- EXERCISE INSTRUCTIONS
Go over each line of the entries below, count those with "Fixpoint", and give only the count.

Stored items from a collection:
============================================================

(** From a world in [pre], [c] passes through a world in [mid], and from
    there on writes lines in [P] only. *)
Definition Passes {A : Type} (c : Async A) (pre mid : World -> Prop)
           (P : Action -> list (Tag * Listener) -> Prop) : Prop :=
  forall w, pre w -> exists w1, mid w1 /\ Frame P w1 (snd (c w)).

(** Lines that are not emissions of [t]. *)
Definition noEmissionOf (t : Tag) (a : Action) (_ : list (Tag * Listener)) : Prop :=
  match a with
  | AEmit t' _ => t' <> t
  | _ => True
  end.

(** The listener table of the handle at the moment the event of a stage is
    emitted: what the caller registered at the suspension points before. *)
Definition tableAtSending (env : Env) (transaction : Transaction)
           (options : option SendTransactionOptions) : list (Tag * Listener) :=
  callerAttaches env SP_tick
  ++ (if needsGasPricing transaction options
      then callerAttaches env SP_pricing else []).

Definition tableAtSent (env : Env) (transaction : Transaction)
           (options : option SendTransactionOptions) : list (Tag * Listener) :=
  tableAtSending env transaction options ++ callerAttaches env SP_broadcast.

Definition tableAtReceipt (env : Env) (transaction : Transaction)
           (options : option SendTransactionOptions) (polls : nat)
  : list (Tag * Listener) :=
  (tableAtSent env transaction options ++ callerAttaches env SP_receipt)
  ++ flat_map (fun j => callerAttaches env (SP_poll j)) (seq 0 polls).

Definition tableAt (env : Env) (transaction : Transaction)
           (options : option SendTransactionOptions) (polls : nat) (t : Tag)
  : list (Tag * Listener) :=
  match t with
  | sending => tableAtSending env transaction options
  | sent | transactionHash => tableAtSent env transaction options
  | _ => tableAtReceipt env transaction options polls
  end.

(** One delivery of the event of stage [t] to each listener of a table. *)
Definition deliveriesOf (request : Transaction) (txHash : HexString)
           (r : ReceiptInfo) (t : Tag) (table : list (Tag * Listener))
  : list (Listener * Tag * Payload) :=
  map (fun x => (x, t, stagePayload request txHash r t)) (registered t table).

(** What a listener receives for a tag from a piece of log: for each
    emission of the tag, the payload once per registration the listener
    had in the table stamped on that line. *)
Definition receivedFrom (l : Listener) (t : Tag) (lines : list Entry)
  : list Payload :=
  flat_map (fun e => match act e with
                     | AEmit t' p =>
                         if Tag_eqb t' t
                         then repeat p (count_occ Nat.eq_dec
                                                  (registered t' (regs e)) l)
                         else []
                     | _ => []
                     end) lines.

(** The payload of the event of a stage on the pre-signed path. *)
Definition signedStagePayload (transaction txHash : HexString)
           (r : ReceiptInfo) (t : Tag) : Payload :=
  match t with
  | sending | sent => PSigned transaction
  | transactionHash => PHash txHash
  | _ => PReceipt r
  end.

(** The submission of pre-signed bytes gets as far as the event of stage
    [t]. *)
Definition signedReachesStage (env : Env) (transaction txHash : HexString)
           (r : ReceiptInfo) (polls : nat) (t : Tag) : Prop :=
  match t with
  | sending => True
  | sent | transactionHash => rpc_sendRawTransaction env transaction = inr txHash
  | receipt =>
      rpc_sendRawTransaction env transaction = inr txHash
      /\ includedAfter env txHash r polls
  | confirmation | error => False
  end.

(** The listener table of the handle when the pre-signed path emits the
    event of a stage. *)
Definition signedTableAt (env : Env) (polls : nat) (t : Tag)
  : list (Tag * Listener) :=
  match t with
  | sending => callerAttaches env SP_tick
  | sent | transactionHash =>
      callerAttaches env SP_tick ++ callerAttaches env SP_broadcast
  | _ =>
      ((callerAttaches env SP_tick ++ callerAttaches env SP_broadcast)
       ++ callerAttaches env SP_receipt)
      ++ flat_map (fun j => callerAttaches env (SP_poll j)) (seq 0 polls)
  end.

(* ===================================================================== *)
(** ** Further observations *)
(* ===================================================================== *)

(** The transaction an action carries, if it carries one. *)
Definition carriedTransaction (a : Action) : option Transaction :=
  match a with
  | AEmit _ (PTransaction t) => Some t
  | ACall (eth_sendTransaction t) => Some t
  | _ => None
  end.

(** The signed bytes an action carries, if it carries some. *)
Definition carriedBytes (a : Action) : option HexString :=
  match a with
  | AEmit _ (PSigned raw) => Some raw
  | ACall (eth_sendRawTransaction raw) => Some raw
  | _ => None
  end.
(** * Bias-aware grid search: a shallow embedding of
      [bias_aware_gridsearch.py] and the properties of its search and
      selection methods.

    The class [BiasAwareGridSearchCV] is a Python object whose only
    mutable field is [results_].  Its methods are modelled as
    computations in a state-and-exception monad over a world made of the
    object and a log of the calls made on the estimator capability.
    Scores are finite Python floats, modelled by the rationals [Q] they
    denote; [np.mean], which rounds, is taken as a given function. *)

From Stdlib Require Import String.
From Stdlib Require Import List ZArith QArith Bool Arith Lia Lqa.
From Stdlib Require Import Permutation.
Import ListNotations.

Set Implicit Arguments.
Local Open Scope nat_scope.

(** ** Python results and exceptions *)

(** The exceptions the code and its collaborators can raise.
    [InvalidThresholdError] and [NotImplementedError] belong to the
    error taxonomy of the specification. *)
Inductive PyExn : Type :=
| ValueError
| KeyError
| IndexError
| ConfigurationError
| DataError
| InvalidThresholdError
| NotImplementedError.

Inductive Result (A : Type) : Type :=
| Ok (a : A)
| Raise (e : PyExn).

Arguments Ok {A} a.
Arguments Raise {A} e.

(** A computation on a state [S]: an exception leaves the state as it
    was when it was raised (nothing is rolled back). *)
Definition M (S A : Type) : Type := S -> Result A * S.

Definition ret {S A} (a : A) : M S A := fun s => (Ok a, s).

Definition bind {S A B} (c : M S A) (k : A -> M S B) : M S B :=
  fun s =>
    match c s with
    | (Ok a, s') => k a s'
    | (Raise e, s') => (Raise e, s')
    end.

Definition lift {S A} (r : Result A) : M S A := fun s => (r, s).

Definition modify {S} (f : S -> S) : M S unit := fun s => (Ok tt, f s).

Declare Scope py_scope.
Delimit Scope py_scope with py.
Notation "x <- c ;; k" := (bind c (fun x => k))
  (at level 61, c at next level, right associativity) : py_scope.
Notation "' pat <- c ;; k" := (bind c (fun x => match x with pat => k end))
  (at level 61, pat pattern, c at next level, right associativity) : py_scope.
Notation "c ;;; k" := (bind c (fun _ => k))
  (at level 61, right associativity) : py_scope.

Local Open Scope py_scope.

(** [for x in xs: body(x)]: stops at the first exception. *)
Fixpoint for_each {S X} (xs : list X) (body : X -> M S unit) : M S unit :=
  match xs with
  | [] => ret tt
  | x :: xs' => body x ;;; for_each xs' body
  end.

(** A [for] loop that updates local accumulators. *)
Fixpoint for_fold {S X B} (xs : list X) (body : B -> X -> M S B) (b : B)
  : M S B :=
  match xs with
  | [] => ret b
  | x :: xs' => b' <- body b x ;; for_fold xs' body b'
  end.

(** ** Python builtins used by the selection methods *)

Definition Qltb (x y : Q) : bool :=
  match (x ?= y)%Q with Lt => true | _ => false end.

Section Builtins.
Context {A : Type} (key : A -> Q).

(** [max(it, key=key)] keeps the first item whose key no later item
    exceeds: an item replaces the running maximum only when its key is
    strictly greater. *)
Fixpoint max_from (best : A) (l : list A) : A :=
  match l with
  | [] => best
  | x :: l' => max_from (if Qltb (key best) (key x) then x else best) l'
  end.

============================================================

- EXERCISE RESULT
3